» **Task details**
Using the records below, repeat exactly the lines from the one holding "from JSON: [None], booleans, numbers, strings, lists" through the one holding "(literal : string)", both ends included, and no others.

Records excerpted from a collection:
———

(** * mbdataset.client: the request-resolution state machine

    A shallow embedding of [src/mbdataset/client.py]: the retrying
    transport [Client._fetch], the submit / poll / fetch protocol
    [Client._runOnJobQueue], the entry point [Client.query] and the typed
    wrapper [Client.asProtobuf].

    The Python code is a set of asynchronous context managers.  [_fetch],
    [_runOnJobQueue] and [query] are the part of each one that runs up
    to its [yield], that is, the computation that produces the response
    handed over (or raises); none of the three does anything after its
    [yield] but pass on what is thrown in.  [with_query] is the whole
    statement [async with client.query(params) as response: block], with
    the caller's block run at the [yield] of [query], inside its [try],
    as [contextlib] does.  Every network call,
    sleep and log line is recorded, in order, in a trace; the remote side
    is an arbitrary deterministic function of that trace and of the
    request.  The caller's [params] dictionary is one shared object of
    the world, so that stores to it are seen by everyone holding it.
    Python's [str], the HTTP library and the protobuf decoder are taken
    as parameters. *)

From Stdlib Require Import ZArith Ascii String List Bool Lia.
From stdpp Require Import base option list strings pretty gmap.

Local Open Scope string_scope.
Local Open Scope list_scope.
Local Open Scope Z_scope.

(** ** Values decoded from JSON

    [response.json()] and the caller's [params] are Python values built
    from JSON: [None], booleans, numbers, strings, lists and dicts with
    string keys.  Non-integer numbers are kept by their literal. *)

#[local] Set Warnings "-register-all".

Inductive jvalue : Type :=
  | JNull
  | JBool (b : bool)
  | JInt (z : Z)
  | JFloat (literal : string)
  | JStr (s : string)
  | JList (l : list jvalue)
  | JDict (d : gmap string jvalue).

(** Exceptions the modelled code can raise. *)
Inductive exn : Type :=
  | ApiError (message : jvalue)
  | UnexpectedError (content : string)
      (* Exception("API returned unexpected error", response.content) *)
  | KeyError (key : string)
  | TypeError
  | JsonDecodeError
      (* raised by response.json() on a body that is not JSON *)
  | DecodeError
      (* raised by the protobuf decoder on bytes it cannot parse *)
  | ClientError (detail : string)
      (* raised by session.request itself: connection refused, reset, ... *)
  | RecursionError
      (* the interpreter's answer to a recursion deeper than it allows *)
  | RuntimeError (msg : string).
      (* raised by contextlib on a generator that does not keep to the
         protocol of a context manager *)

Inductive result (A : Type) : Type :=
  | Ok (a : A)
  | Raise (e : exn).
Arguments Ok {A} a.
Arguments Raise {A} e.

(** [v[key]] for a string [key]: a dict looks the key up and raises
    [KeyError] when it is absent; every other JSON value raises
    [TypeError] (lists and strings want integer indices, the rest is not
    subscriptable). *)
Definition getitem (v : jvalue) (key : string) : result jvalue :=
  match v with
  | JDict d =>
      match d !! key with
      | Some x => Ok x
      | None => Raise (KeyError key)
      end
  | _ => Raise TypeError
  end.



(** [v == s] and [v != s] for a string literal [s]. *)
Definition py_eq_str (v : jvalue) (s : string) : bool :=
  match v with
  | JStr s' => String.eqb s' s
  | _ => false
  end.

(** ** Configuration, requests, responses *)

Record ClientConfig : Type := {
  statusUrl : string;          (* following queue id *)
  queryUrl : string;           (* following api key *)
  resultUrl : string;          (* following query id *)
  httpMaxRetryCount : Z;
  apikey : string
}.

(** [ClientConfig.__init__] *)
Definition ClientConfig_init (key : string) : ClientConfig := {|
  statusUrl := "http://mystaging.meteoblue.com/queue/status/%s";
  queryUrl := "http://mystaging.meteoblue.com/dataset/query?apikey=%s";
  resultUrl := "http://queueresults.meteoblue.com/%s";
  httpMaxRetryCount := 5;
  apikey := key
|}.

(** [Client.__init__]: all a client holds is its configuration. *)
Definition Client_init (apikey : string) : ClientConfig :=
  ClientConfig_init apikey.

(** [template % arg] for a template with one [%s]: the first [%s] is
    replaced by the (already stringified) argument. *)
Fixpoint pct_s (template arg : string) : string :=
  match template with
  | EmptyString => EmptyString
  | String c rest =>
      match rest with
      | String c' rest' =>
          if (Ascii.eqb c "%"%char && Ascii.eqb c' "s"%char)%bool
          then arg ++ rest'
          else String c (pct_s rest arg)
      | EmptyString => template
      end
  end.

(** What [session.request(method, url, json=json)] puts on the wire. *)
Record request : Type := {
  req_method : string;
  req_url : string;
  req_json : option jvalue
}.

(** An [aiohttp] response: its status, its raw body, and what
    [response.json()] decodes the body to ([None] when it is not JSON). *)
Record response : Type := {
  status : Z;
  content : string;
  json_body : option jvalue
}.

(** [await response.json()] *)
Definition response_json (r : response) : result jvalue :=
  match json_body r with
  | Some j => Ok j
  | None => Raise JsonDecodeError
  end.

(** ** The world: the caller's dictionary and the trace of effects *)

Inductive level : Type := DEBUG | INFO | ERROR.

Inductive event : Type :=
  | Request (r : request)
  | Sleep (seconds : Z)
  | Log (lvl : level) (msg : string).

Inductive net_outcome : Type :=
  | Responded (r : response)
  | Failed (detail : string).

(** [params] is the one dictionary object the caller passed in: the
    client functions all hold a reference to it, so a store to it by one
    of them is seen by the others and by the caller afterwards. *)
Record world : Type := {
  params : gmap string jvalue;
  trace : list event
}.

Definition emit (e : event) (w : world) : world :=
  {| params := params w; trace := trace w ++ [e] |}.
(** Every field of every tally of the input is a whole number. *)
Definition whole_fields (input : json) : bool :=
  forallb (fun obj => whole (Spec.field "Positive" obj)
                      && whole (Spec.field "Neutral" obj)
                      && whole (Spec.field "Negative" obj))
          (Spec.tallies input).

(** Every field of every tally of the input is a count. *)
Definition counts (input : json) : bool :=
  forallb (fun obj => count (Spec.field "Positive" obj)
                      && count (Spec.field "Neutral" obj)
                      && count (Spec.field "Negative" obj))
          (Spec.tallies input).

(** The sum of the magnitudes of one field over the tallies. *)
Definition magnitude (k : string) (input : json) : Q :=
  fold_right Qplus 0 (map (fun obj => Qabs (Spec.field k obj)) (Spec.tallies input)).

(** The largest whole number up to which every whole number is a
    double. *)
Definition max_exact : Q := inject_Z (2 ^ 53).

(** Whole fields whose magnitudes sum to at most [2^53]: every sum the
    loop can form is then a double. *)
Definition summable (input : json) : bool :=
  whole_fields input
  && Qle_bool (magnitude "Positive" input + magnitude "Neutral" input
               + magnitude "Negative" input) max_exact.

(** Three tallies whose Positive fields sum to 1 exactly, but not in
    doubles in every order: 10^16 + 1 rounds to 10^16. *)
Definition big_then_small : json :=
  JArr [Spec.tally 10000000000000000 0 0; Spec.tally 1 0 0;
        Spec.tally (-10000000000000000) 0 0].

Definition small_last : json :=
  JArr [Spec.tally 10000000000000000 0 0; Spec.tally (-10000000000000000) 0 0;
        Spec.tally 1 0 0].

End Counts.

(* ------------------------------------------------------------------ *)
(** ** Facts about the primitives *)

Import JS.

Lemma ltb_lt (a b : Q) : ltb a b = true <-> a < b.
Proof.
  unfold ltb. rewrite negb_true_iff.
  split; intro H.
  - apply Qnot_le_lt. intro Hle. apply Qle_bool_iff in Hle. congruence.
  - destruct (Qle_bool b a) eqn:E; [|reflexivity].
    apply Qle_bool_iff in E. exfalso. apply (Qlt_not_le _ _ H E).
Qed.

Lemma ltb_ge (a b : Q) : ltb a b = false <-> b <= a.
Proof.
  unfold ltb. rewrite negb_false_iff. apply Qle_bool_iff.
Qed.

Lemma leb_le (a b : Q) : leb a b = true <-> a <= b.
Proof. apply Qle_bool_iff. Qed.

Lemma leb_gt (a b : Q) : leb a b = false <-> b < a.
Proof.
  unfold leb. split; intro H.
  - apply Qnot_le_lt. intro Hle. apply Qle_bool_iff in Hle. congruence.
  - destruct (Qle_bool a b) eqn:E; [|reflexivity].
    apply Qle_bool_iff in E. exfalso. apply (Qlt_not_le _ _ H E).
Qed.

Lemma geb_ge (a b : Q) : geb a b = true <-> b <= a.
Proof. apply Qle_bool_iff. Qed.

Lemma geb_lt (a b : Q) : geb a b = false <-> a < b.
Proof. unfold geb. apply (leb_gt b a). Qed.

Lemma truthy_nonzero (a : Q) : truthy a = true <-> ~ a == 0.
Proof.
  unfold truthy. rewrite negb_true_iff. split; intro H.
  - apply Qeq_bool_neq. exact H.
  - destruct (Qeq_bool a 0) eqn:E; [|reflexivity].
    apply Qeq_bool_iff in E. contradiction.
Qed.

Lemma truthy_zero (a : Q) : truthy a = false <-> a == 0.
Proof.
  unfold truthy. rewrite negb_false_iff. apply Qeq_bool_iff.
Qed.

———

» **Result of the task**
    from JSON: [None], booleans, numbers, strings, lists and dicts with
    string keys.  Non-integer numbers are kept by their literal. *)

#[local] Set Warnings "-register-all".

Inductive jvalue : Type :=
  | JNull
  | JBool (b : bool)
  | JInt (z : Z)
  | JFloat (literal : string)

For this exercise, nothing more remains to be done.